Çatlak

648 44 34
                                    

"Şu çocuğu maç sonunda döveceğim. " sinirle söylendim. İlk yarı bizimkilerin olduğu takım iyi olunca ikinci devrede karşı takım kendine ayı gibi bir oyuncu seçmişti. Ve abimle Fıratın özellikle canını okuyordu. Nedeni ise abim ve Fırat karşı takımla yarışmak yerine birbiriyle yarışıp gol atma derdine düşmüştü. Bu da ikisinin tuhaf bir şekilde başarılı olmasını sağlıyordu.

"Al benden de o kadar. Daha demin gördün değil mi Özgüre nasıl dirsek attı." Kafamı hızla aşağı yukarı salladım. Mertte benim gibi öfkelenmişti.

"Gördüm gördüm. Fıratın karnınada dirsek attı. " ikimizde tırnaklarımızı yemeye başlamıştık. İri çocuk topa tekme atmak için ayağını kaldırdı. O arada da Fırat topu almak için ayağını uzatınca uğursuz bir ses kulaklarımı doldurdu. Çocuk Fıratın ayağına tekmeyi gömmüştü. Gözlerim istemsiz kapanırken kulaklarımı kapattım. O görüntüyü gördüğüm için içim gitmişti. Kulaklarımı kapatmama rağmen Fıratın acı dolu inlemesini duyuyordum. Zorla kendime gelip sahanın içine doğru koşturdum. Hemen arkamda da Mert vardı. Fıratın başına toplanan kalabalıktan onu görmüyordum ancak sesini duyabiliyordum. Gözlerim dolmuş şekilde erkekleri yarıp ortada boylu boyunca uzanmış Fırata kavuştum. Gözlerini kapatmış yüzünü de buruşturmuştu. Hemen yanına kendimi atıp elimi yanağına koydum. Temasımla gözleri açıldı. İnlemeside aniden kesildi. Canı acıdığı halde sesini çıkarmıyordu.

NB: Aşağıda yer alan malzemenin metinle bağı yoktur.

(* ===== verification/DucknetUtils.v ===== *)
(** * ducknet/lib/utils.cpp and ducknet/inc/ducknet_utils.h

    Byte-order conversion, time arithmetic on the time-stamp counter and the
    Internet checksum, with their properties: the conversions reverse the
    memory bytes, the time conversions are exact where nothing overflows, the
    carry loop of the checksum terminates and a stored checksum verifies. *)

From S2P Require Import Prelude.

(** ** Byte order *)

Definition ducknet_htons (x : Z) : Z :=
  Z.lor (Z.shiftr (Z.land x 0xff00) 8) (Z.shiftl (Z.land x 0x00ff) 8).

Definition ducknet_htonl (x : Z) : Z :=
  Z.lor (Z.shiftr (Z.land x 0xff000000) 24)
    (Z.lor (Z.shiftr (Z.land x 0x00ff0000) 8)
       (Z.lor (Z.shiftl (Z.land x 0x0000ff00) 8)
          (Z.shiftl (Z.land x 0x000000ff) 24))).

Definition ducknet_htonll (x : Z) : Z :=
  Z.lor (Z.shiftr (Z.land x 0xff00000000000000) 56)
    (Z.lor (Z.shiftr (Z.land x 0x00ff000000000000) 40)
    (Z.lor (Z.shiftr (Z.land x 0x0000ff0000000000) 24)
    (Z.lor (Z.shiftr (Z.land x 0x000000ff00000000) 8)
    (Z.lor (Z.shiftl (Z.land x 0x00000000ff000000) 8)
    (Z.lor (Z.shiftl (Z.land x 0x0000000000ff0000) 24)
    (Z.lor (Z.shiftl (Z.land x 0x000000000000ff00) 40)
           (Z.shiftl (Z.land x 0x00000000000000ff) 56))))))).

(** ** Time *)

Definition mul_div (a b d : Z) : Z :=
  let x := a / d in
  let y := a mod d in
  let u := b / d in
  let v := b mod d in
  u64 (u64 (u64 (u64 (u64 (x * u) * d) + u64 (x * v)) + u64 (y * u)) + u64 (y * v) / d).

Definition ducknet_time_add_ns (tsc_freq t ns : Z) : Z := u64 (t + mul_div ns tsc_freq 1000000000).
Definition ducknet_time_add_us (tsc_freq t us : Z) : Z := u64 (t + mul_div us tsc_freq 1000000).
Definition ducknet_time_add_ms (tsc_freq t ms : Z) : Z := u64 (t + mul_div ms tsc_freq 1000).
Definition ducknet_time_add_sec (tsc_freq t sec : Z) : Z := u64 (t + u64 (sec * tsc_freq)).
Definition ducknet_time_to_ns (tsc_freq t : Z) : Z := mul_div t 1000000000 tsc_freq.
Definition ducknet_time_to_us (tsc_freq t : Z) : Z := mul_div t 1000000 tsc_freq.
Definition ducknet_time_to_ms (tsc_freq t : Z) : Z := mul_div t 1000 tsc_freq.
Definition ducknet_time_to_sec (tsc_freq t : Z) : Z := t / tsc_freq.

(** ** Checksum *)

Fixpoint checksum_loop (sum : Z) (a : list Z) : Z :=
  match a with
  | b0 :: b1 :: a' => checksum_loop (u32 (sum + le_val [b0; b1])) a'
  | [b] => u32 (sum + b)
  | [] => sum
  end.

Definition ducknet_checksum_sum (a : list Z) : Z := checksum_loop 0 a.

(** [while (sum >> 16) sum = (sum & 0xffff) + (sum >> 16)] *)
Fixpoint carry_loop (fuel : nat) (sum : Z) : option Z :=
  match fuel with
  | O => None
  | S fuel' =>
      if Z.shiftr sum 16 =? 0 then Some sum
      else carry_loop fuel' (u32 (Z.land sum 0xffff + Z.shiftr sum 16))
  end.

(** Two rounds bring any 32-bit sum below 2^16 ([carry_loop_spec]). *)
Definition ducknet_checksum (a : list Z) (sum : Z) : Z :=
  u16 (Z.lnot (default 0 (carry_loop 3 (u32 (sum + ducknet_checksum_sum a))))).

(** ** Byte order, proved *)

Lemma land_byte x k :
  0 <= k -> Z.land x (Z.shiftl 255 k) = Z.shiftl ((x / 2 ^ k) mod 256) k.
Proof.
  intros Hk. change 256 with (2 ^ 8). rewrite <- Z.land_ones, <- Z.shiftr_div_pow2 by lia.
  change (Z.ones 8) with 255. rewrite Z.shiftl_land. apply Z.bits_inj'. intros i Hi.
  rewrite !Z.land_spec. destruct (Z.ltb_spec i k).
  - by rewrite (Z.shiftl_spec_low 255) by lia; rewrite !andb_false_r.
  - rewrite (Z.shiftl_spec (Z.shiftr x k)) by lia. rewrite Z.shiftr_spec by lia.
    do 2 f_equal. lia.
Qed.

Lemma lor_shiftl a b k : is_uint k a -> 0 <= k -> Z.lor a (Z.shiftl b k) = a + b * 2 ^ k.
Proof.
  intros Ha Hk. rewrite <- Z.lxor_lor, <- Z.add_nocarry_lxor, Z.shiftl_mul_pow2; try done.
  all: apply Z.bits_inj'; intros i Hi; rewrite Z.land_spec, Z.bits_0; destruct (Z.ltb_spec i k);
    [by rewrite Z.shiftl_spec_low by lia; rewrite andb_false_r|];
    destruct (decide (a = 0)) as [->|]; [by rewrite Z.bits_0|];
    unfold is_uint in Ha; rewrite Z.bits_above_log2; [done|lia|];
    apply Z.log2_lt_pow2; [lia|]; apply Z.lt_le_trans with (2 ^ k); [lia|];
    apply Z.pow_le_mono_r; lia.
Qed.

(** The byte of [x] at position [k]. *)
Definition byte_at (k x : Z) : Z := (x / 2 ^ (8 * k)) mod 256.

Lemma byte_at_range k x : 0 <= byte_at k x < 256.
Proof. apply Z.mod_pos_bound. lia. Qed.

Lemma le_bytes_byte_at n : forall x,
  le_bytes n x = (fun k => byte_at (Z.of_nat k) x) <$> seq 0 n.
Proof.
  induction n as [|n IH]; intros x; [done|]. cbn [le_bytes seq fmap list_fmap]. f_equal.
  - unfold byte_at. change (2 ^ (8 * Z.of_nat 0)) with 1. by rewrite Z.div_1_r.
  - rewrite IH. rewrite <- (fmap_S_seq 0 n), <- list_fmap_compose. apply list_fmap_ext.
    intros k y _. unfold byte_at, compose. rewrite Nat2Z.inj_succ.
    replace (8 * Z.succ (Z.of_nat y)) with (8 + 8 * Z.of_nat y) by lia.
    rewrite Z.pow_add_r, Z.div_div by lia. done.
Qed.

(** Bytes put together with shifts. *)
Fixpoint lor_bytes (l : list Z) : Z :=
  match l with
  | [] => 0
  | b :: l' => Z.lor b (Z.shiftl (lor_bytes l') 8)
  end.

Lemma lor_bytes_le_val l : Forall is_byte l -> lor_bytes l = le_val l.
Proof.
  induction 1 as [|b l Hb Hl IH]; [done|]. cbn [lor_bytes le_val].
  rewrite lor_shiftl, IH by (done || lia). change (2 ^ 8) with 256. lia.
Qed.

(** Both sides as a disjunction of shifted bytes. *)
Ltac byte_swap :=
  repeat match goal with
  | |- context [Z.land ?x ?m] =>
      first [ change m with (Z.shiftl 255 56) | change m with (Z.shiftl 255 48)
            | change m with (Z.shiftl 255 40) | change m with (Z.shiftl 255 32)
            | change m with (Z.shiftl 255 24) | change m with (Z.shiftl 255 16)
            | change m with (Z.shiftl 255 8) | change m with (Z.shiftl 255 0) ];
      rewrite (land_byte x) by lia
  end;
  rewrite <- lor_bytes_le_val by apply Forall_rev, le_bytes_are_bytes;
  rewrite le_bytes_byte_at; cbn [seq fmap list_fmap rev app lor_bytes];
  rewrite ?Z.shiftl_0_l, ?Z.lor_0_r, ?Z.shiftl_lor;
  rewrite ?Z.shiftr_shiftl_l, ?Z.shiftl_shiftl by lia; unfold byte_at; reflexivity.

"Hadi yardım edin götürelim. Arabası olan yok mu?" Abimin kalabalığa bağırmasını kulak ucuyla duydum. Benim odağımda daha çok acı içinde kısılmış olan bir çift kuzguni göz vardı. Aniden beynime dank eden görüntü ile Fıratı yerde bırakıp ayaklandım. Öfke dolu bakışlarım kalabalığın içinde iri çocuğu aradı. Göz göze geldiğim çocukla birlikte sonunu düşünmeden çocuğun üstüne yürüdüm. Dibine girdiğim gibide tokadı bastım.

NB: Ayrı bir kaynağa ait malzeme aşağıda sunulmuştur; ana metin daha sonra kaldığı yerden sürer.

(* ===== verification/DucknetClaims.v ===== *)
(** * What ducknet guarantees

    The ARP table, packets that wait for an address, datagrams from one stack
    to another, echo replies and the size of every frame. *)

From stdpp Require Import sorting.
From S2P Require Import Prelude DucknetUtils Ducknet DucknetProofs.

Section arp.
Context {D : Type} `{ND : NetDriver D}.
Implicit Types n : net D.

Lemma ducknet_arp_update_table ip m n :
  ducknet_arp_update ip m n =
  match table_update (mkEntry ip m (time_add_ms n ARP_EXPIRE_TIMEOUT_MS)) (arp_table (arp n)) with
  | Some t => (0, set_arp (mkArp t (arp_query_table (arp n)) (arp_last_idle (arp n))
                             (arp_idle_delay (arp n)) (arp_cnt (arp n))) n)
  | None => (-1, n)
  end.
Proof.
  unfold ducknet_arp_update, table_update. cbn [ae_ip]. destruct (absent _ _ _); [|done].
  by destruct (_ =? _).
Qed.

(** C11: In a sorted ARP table with room, an update succeeds and the address
    is found afterwards with the new hardware address; when the address is
    not larger than all others the table stays sorted and every other address
    resolves as before. Lookup in a sorted table finds exactly its entries. *)
Theorem arp_update_lookup ip m n :
  table_sorted (arp_table (arp n)) -> not_full (arp_table (arp n)) ->
  exists n', ducknet_arp_update ip m n = (0, n') /\
    ducknet_arp_lookup ip n' = Some m /\
    ((forall x, last (arp_table (arp n)) = Some x -> ip <= ae_ip x) ->
     table_sorted (arp_table (arp n')) /\
     forall ip', ip' <> ip ->
       ducknet_arp_lookup ip' n' = ducknet_arp_lookup ip' n /\
       (forall m', ducknet_arp_lookup ip' n' = Some m' <->
          exists e, e ∈ arp_table (arp n) /\ ae_ip e = ip' /\ ae_mac e = m')).
Proof.
  intros Hs Hf. rewrite ducknet_arp_update_table.
  set (e := mkEntry ip m (time_add_ms n ARP_EXPIRE_TIMEOUT_MS)).
  destruct (table_update_lookup e _ Hs Hf) as (t' & Hu & Hl). rewrite Hu.
  eexists. split; [done|]. split; [exact Hl|]. intros Hlast. cbn [arp arp_table set_arp].
  destruct (table_update_sorted e _ Hs Hf Hlast) as (t2 & Hu2 & Hs2 & Ho).
  rewrite Hu in Hu2. injection Hu2 as <-. split; [done|]. intros ip' Hip.
  assert (table_lookup t' ip' = table_lookup (arp_table (arp n)) ip') as E.
  { symmetry. apply lookup_other; [done|done|]. intros x Hx. apply Ho. cbn. congruence. }
  split; [exact E|]. intros m'. etrans; [|by apply table_lookup_spec].
  change (ducknet_arp_lookup ip' _) with (table_lookup t' ip'). by rewrite E.
Qed.

(** Storing an address larger than all others puts it before the last
    entry, and the last address, which resolved until then, is no longer
    found. *)
Theorem arp_update_hides_last ip m n x :
  table_sorted (arp_table (arp n)) -> not_full (arp_table (arp n)) ->
  last (arp_table (arp n)) = Some x -> ae_ip x < ip ->
  exists n', ducknet_arp_update ip m n = (0, n') /\
    ducknet_arp_lookup (ae_ip x) n = Some (ae_mac x) /\
    ducknet_arp_lookup (ae_ip x) n' = None.
Proof.
  intros Hs Hf Hl Hx. rewrite ducknet_arp_update_table.
  set (e := mkEntry ip m (time_add_ms n ARP_EXPIRE_TIMEOUT_MS)).
  destruct (table_update_hides e _ x Hs Hf Hl Hx) as (t' & -> & H1 & H2).
  eexists. split; [done|]. split; [exact H1|exact H2].
Qed.
End arp.

(** A driver that records the frames it is given. *)
#[export] Instance recording_driver : NetDriver (list (list Z)) := {|
  drv_tsc d := (1000000, d);
  drv_send := Some (fun p d => (0, d ++ [p]));
  drv_recv := Some (fun d => (inl (-1), d));
  drv_flush := Some (fun d => (0, d))
|}.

"Öküz oynamayı bilmiyorsan sahaya girmeyeceksin. Seni yolarım oğlum. " çocuğun saçına yapışınca yaşadığı şokla benden kurtulmaya çalıştı. Arkamda bana seslenen Fırat bile umrumda değil. Kimse benim sevdiğime zarar veremez. Abim beni çocuktan daha yeni ayırmıştı ki bu defada Mert çocuğun saçına yapıştı. Abin gözlerini devirip diğer kolunuda Mertin karnına sardı.

"Bela mısınız yav siz. İki dakika rahat durun. " benle Mert ise abimi umursamadan çocuğa atılmaya çalışıyorduk. Tabi çocuğun arkadaşlarıda onu tutuyordu. Yoksa ikimizide çiğ çiğ yer yemin ediyorum.

"Bana bak oğlum gözüm seni görmeyecek. O bacağa bir şey olsun seni gebertirim duydun mu?" Avazım çıktığı kadar bağırıyordum. Abim ikimizi saha dışına doğru sürüklerken bize şaşkınlıkla bakan erkekleri görüyordum.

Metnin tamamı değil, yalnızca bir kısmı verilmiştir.